======== The data

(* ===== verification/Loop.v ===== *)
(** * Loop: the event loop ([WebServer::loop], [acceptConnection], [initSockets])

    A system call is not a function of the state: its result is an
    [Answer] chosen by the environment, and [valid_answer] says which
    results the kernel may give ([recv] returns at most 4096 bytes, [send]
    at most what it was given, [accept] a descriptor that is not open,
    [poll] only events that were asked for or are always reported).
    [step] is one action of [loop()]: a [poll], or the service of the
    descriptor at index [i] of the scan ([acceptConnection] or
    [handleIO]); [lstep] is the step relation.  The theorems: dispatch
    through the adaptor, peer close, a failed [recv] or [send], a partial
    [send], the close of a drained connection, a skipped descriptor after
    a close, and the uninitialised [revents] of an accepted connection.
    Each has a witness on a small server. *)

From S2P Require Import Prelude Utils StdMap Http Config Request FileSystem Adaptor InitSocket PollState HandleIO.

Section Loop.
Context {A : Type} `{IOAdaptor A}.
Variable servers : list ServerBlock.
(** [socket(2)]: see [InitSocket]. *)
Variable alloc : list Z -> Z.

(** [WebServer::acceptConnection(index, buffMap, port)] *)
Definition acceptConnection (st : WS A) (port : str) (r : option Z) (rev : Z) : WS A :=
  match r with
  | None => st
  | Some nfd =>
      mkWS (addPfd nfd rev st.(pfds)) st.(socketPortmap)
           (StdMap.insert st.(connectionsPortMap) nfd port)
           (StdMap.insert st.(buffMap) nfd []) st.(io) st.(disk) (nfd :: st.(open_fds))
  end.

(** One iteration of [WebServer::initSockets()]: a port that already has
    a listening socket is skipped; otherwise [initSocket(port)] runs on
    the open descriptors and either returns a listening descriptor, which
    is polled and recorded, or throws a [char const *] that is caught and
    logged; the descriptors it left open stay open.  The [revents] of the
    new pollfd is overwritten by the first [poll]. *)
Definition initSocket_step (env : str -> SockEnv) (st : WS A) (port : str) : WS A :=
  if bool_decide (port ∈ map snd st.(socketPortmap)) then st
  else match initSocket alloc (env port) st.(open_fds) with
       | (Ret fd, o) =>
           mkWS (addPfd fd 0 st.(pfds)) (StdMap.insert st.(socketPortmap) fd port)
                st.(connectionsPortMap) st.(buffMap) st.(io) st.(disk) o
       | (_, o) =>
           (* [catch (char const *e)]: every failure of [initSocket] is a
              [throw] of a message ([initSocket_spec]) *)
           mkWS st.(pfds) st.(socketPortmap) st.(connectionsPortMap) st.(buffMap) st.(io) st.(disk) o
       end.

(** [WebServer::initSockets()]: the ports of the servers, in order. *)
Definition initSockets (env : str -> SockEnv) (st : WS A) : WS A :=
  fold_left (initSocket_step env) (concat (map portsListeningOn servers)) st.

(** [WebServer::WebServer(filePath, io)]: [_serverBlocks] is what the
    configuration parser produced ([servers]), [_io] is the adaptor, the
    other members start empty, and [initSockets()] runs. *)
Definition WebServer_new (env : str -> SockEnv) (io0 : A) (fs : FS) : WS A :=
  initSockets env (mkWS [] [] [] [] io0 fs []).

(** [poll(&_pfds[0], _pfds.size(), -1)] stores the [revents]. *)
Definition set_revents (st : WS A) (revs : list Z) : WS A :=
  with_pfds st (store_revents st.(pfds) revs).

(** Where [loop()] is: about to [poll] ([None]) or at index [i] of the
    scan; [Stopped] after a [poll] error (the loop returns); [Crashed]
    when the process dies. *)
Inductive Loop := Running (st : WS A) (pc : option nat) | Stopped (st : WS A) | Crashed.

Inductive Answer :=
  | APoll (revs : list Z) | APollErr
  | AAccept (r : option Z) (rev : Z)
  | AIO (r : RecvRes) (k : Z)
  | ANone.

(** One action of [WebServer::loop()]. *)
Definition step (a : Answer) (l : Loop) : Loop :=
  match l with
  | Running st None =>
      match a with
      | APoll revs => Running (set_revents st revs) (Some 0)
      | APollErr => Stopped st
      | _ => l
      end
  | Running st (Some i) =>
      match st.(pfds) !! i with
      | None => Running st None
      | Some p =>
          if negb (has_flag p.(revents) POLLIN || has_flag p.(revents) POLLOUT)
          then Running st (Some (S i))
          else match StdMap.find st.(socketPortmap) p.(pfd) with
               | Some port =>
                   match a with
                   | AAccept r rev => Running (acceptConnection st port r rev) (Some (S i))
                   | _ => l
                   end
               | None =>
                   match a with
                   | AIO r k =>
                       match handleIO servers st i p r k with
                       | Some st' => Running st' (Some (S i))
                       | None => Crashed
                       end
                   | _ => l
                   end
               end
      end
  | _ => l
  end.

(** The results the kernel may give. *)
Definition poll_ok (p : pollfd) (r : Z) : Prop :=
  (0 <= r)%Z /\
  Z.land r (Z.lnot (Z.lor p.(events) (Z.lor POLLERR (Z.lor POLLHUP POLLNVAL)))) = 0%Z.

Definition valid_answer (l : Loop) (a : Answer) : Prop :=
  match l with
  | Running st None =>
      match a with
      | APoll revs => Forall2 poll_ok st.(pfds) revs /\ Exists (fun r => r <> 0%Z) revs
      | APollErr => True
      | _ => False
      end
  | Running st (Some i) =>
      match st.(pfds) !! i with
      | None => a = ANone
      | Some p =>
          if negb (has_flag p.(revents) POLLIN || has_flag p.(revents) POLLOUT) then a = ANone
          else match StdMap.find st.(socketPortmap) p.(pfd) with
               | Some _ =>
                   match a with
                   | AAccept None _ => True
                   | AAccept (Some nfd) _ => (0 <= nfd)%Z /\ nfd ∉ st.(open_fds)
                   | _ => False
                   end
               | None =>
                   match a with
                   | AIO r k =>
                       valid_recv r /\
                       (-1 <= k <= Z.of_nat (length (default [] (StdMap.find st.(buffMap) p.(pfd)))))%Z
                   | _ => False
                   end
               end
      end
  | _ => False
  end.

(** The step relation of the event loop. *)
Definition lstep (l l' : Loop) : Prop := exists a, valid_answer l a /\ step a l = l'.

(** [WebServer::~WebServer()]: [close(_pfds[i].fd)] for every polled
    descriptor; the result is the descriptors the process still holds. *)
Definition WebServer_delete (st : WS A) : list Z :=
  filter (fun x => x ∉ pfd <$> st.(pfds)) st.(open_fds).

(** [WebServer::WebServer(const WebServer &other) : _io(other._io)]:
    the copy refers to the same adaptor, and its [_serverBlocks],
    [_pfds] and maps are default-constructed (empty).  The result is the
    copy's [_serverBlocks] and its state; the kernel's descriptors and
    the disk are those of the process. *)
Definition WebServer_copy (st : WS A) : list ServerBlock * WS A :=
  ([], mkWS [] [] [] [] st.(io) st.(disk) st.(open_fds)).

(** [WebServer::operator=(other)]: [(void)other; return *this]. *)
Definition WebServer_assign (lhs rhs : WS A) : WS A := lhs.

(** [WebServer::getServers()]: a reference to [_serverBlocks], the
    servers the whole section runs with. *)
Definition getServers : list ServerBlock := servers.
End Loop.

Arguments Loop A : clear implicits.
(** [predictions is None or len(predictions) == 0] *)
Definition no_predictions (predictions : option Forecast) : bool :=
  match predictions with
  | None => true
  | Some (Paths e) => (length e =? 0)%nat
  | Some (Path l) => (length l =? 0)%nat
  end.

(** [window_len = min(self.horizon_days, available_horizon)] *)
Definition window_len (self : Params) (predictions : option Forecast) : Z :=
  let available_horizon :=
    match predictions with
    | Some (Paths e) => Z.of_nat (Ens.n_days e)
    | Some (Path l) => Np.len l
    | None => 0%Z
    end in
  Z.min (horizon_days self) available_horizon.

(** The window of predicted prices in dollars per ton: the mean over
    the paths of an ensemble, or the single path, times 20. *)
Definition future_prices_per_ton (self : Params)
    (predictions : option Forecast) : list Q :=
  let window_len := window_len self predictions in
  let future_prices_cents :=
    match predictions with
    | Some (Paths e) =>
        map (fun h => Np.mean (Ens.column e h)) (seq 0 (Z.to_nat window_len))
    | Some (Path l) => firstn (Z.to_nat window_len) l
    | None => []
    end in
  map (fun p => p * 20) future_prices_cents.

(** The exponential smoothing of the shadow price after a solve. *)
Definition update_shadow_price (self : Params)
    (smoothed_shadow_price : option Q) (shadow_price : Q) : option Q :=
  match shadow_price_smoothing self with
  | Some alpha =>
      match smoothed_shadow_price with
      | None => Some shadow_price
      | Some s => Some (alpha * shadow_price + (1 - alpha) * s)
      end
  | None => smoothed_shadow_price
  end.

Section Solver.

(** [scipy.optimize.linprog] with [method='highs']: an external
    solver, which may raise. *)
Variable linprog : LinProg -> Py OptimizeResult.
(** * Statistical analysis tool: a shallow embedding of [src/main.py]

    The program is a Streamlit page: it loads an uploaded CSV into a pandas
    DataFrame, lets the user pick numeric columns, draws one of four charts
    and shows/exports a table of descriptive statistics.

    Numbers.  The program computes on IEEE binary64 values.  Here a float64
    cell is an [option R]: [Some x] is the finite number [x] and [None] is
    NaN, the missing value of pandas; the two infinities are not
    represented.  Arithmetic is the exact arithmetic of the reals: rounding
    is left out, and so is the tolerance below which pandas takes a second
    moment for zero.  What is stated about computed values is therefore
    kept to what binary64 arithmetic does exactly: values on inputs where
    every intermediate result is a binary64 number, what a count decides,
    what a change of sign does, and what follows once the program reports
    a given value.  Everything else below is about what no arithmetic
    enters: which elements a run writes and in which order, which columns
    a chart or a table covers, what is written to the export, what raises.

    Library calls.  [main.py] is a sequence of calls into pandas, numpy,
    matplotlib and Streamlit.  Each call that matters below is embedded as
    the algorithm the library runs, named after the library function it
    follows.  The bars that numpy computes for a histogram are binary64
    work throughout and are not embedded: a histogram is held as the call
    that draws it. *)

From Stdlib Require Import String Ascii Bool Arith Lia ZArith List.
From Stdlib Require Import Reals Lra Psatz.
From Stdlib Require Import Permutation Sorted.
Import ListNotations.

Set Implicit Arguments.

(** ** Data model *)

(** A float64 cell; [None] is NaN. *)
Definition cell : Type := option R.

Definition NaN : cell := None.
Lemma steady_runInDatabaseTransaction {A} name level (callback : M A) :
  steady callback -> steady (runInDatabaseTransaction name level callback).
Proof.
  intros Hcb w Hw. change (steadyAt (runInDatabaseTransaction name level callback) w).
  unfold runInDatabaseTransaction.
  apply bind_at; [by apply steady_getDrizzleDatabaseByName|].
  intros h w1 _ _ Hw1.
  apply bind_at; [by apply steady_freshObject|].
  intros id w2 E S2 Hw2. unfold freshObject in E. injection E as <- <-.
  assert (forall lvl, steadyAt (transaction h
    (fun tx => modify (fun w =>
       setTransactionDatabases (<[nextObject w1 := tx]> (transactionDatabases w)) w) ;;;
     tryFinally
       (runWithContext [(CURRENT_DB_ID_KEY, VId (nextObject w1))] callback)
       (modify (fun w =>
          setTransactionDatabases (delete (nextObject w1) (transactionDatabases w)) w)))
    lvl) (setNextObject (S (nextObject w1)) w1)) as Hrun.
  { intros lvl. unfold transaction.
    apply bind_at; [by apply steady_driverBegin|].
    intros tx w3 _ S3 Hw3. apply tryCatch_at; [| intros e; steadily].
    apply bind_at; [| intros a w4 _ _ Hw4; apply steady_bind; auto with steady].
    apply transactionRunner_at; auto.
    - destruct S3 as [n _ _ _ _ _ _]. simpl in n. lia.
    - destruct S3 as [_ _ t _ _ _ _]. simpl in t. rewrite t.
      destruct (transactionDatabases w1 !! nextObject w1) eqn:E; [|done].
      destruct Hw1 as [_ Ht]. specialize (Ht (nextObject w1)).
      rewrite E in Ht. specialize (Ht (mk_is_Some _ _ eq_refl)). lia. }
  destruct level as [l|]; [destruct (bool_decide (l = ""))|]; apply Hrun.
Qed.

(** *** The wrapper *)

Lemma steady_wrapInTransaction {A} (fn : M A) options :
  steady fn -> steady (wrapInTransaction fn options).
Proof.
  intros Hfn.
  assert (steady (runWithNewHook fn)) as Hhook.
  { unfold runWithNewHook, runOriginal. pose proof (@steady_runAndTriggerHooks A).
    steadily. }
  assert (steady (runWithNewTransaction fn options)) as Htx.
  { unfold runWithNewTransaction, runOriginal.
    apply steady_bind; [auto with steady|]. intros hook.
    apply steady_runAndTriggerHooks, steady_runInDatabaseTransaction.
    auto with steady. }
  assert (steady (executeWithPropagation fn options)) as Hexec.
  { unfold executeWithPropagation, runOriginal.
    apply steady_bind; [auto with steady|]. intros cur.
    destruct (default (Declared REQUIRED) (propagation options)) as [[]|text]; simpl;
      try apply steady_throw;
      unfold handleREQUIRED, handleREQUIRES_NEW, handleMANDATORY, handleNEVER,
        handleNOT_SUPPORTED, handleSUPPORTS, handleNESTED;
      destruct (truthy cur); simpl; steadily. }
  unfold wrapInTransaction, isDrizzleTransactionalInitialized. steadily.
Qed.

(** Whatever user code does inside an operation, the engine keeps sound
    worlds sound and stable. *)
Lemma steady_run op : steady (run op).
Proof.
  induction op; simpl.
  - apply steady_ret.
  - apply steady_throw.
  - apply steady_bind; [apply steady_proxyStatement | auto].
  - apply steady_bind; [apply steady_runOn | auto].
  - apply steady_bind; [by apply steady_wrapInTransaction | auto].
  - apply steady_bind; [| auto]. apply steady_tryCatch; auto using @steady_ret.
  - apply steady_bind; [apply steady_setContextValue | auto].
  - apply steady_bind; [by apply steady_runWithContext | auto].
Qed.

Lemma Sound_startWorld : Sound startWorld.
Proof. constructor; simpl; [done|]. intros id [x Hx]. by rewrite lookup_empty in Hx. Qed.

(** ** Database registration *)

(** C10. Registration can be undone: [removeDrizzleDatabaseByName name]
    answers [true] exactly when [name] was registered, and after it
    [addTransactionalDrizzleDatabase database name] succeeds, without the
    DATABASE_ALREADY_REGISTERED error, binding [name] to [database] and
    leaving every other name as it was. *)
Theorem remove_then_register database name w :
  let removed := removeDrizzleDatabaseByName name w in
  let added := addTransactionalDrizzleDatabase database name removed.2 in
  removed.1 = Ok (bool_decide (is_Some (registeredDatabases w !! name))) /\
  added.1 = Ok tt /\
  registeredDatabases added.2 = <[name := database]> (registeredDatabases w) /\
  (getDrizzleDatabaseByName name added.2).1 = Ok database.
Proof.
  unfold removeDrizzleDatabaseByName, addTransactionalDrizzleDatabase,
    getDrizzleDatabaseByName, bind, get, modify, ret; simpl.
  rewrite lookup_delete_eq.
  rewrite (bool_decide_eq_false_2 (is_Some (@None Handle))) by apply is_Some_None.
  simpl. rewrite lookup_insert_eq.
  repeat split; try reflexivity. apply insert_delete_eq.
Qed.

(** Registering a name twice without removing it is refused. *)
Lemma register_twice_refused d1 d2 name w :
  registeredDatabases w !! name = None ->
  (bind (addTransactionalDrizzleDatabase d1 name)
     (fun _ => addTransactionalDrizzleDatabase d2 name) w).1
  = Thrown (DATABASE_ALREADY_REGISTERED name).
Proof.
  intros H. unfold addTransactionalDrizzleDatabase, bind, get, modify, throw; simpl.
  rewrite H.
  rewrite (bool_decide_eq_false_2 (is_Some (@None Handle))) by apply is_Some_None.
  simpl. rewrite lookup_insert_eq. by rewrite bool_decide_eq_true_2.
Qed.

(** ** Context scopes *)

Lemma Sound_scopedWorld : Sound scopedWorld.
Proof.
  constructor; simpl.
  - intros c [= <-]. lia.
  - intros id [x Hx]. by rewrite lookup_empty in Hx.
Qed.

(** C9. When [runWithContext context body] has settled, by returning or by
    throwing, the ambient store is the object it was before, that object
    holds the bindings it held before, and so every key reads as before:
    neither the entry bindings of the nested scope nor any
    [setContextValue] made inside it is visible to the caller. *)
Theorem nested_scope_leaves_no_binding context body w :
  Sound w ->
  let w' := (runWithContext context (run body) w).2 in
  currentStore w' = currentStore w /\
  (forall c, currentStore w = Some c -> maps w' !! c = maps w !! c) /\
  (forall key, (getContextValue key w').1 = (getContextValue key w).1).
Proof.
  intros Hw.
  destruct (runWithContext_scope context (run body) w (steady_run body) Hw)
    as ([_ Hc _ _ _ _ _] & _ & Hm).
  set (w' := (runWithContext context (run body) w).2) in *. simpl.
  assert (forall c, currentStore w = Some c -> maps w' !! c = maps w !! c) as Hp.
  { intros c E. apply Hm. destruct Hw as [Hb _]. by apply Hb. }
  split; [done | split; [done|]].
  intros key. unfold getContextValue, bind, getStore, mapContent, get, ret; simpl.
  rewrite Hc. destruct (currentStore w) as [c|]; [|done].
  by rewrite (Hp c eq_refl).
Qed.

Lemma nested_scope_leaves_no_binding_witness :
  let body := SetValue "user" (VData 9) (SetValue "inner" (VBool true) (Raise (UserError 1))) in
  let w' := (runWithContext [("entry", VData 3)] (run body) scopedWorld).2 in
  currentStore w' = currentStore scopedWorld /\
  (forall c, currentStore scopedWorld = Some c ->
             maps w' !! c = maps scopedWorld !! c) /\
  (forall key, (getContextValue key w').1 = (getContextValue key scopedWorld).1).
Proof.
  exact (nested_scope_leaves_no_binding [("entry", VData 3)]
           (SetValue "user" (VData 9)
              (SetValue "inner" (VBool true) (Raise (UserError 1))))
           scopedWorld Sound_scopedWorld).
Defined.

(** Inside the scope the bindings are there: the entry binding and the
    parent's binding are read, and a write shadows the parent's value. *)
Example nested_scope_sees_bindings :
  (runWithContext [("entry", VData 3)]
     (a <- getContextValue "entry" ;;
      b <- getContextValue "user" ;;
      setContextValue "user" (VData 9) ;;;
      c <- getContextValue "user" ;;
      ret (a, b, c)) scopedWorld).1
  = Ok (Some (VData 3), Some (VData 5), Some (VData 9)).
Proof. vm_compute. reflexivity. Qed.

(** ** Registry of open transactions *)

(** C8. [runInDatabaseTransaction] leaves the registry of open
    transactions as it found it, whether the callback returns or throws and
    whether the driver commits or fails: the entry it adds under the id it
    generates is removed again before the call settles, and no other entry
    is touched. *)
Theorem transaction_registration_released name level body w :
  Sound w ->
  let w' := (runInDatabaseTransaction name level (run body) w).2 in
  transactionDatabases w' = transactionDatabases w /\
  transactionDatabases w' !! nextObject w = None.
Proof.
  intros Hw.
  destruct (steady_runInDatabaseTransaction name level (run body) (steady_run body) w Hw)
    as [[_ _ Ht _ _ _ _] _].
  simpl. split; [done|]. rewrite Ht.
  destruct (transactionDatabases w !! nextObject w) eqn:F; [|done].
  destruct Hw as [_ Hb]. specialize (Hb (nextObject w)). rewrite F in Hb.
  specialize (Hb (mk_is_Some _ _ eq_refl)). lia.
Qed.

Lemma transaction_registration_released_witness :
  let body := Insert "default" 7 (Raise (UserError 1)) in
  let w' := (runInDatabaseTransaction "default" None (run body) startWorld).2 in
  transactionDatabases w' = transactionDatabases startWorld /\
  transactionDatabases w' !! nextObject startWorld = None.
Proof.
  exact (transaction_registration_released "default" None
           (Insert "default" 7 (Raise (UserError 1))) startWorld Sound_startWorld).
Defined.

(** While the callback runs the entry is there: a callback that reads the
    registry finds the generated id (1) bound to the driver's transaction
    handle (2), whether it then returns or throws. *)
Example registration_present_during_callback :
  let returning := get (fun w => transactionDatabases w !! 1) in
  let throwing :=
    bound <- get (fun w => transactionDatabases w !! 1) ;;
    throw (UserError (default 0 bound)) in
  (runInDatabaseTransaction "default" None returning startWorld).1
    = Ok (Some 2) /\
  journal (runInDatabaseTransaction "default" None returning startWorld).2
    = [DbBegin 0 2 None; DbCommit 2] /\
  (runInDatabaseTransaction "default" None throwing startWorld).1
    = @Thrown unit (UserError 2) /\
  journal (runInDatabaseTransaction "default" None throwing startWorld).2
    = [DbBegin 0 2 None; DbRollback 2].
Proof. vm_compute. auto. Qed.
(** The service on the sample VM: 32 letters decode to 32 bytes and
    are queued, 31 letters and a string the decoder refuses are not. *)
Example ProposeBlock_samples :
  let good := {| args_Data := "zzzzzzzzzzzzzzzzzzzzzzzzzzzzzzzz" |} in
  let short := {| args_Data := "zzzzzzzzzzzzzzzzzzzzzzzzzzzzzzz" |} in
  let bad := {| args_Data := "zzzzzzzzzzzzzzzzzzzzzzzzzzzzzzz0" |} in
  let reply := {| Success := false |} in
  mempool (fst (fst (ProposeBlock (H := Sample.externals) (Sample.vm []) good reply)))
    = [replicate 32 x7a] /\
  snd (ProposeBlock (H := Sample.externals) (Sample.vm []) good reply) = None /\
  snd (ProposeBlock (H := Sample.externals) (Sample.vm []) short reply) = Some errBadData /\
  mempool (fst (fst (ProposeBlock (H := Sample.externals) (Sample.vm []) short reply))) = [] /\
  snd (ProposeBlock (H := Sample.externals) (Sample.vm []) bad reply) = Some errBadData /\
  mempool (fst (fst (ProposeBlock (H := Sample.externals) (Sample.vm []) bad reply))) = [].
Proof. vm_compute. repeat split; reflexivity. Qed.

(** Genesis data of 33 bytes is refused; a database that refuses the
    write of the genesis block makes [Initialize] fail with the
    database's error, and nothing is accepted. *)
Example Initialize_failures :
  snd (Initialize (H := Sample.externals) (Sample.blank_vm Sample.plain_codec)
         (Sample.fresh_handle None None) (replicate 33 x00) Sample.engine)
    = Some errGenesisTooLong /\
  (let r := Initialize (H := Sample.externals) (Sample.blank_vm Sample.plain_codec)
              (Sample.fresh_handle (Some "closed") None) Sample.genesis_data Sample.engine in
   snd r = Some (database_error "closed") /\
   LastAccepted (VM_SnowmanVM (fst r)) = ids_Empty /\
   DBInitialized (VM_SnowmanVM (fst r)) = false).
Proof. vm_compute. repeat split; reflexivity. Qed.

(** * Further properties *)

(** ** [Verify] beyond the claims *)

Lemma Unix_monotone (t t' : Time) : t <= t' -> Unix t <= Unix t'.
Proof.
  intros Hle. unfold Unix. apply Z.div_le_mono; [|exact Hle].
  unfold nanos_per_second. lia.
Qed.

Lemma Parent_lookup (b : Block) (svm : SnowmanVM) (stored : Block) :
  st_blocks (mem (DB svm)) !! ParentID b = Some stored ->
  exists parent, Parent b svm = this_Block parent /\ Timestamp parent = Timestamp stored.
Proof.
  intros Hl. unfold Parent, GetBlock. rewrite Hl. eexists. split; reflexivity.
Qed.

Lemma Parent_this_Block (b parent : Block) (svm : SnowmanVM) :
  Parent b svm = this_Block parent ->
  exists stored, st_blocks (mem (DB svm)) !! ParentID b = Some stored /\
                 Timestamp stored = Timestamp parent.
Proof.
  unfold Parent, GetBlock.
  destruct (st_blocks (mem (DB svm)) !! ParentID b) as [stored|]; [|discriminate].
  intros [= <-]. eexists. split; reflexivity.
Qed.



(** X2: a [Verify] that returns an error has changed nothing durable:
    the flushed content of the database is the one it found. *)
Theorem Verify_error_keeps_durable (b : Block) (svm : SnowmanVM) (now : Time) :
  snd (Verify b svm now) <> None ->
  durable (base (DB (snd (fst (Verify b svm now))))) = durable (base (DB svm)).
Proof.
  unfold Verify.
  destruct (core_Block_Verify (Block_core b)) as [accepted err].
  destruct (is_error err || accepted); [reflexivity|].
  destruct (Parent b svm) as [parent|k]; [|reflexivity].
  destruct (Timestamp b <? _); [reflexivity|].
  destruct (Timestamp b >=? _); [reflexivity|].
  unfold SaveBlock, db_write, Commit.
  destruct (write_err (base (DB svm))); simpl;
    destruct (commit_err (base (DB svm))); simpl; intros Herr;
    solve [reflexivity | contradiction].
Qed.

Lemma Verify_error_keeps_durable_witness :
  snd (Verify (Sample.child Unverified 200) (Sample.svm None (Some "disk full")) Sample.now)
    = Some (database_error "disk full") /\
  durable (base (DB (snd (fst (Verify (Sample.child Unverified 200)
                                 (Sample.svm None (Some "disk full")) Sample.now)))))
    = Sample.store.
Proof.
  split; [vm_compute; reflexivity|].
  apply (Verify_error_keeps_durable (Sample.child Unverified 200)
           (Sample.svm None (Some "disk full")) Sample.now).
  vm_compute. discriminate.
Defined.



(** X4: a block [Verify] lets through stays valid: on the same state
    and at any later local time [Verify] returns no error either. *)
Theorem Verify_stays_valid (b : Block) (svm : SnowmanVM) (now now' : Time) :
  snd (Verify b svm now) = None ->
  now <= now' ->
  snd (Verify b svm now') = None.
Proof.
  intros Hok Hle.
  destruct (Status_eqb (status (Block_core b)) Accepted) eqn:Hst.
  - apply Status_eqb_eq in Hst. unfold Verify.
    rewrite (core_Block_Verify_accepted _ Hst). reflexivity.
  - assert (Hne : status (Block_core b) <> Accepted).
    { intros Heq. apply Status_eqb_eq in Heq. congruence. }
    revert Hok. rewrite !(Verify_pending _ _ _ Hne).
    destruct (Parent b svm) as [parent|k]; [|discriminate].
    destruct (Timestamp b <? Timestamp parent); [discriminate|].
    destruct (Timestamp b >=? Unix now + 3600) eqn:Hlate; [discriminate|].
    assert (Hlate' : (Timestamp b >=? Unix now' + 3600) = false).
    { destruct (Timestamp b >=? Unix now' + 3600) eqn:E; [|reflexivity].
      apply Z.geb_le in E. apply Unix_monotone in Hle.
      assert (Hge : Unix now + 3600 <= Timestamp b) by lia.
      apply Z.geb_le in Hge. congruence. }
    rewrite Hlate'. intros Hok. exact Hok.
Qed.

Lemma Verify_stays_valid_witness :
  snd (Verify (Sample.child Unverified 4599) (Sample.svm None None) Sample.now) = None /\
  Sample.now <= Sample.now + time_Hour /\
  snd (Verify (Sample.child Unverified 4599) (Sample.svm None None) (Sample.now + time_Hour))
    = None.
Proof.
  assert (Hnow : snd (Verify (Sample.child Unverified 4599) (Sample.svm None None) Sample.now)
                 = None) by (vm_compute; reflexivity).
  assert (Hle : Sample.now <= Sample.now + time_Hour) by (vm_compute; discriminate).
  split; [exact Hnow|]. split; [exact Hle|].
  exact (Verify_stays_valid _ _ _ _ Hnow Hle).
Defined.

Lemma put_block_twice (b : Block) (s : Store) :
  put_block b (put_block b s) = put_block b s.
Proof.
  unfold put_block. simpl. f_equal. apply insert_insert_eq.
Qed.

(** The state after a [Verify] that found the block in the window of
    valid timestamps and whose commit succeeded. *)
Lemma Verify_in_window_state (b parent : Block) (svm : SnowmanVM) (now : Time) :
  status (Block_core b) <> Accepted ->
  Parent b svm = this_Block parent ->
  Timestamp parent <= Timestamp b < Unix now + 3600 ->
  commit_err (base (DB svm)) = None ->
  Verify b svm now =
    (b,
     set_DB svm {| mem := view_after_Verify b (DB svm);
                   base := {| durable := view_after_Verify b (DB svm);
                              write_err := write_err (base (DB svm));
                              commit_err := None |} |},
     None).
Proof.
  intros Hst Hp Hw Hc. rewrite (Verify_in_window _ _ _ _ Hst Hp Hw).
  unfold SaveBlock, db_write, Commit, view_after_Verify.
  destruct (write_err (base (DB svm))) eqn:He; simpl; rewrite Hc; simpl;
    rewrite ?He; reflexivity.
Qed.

================

• [Exercise]: All lines in the listing above between the line with "auto with steady." and the line with "- apply steady_bind; [|", inclusive, should be set down exactly, and no line outside that range.

• [Reply to the exercise]:
    auto with steady. }
  assert (steady (executeWithPropagation fn options)) as Hexec.
  { unfold executeWithPropagation, runOriginal.
    apply steady_bind; [auto with steady|]. intros cur.
    destruct (default (Declared REQUIRED) (propagation options)) as [[]|text]; simpl;
      try apply steady_throw;
      unfold handleREQUIRED, handleREQUIRES_NEW, handleMANDATORY, handleNEVER,
        handleNOT_SUPPORTED, handleSUPPORTS, handleNESTED;
      destruct (truthy cur); simpl; steadily. }
  unfold wrapInTransaction, isDrizzleTransactionalInitialized. steadily.
Qed.

(** Whatever user code does inside an operation, the engine keeps sound
    worlds sound and stable. *)
Lemma steady_run op : steady (run op).
Proof.
  induction op; simpl.
  - apply steady_ret.
  - apply steady_throw.
  - apply steady_bind; [apply steady_proxyStatement | auto].
  - apply steady_bind; [apply steady_runOn | auto].
  - apply steady_bind; [by apply steady_wrapInTransaction | auto].
  - apply steady_bind; [| auto]. apply steady_tryCatch; auto using @steady_ret.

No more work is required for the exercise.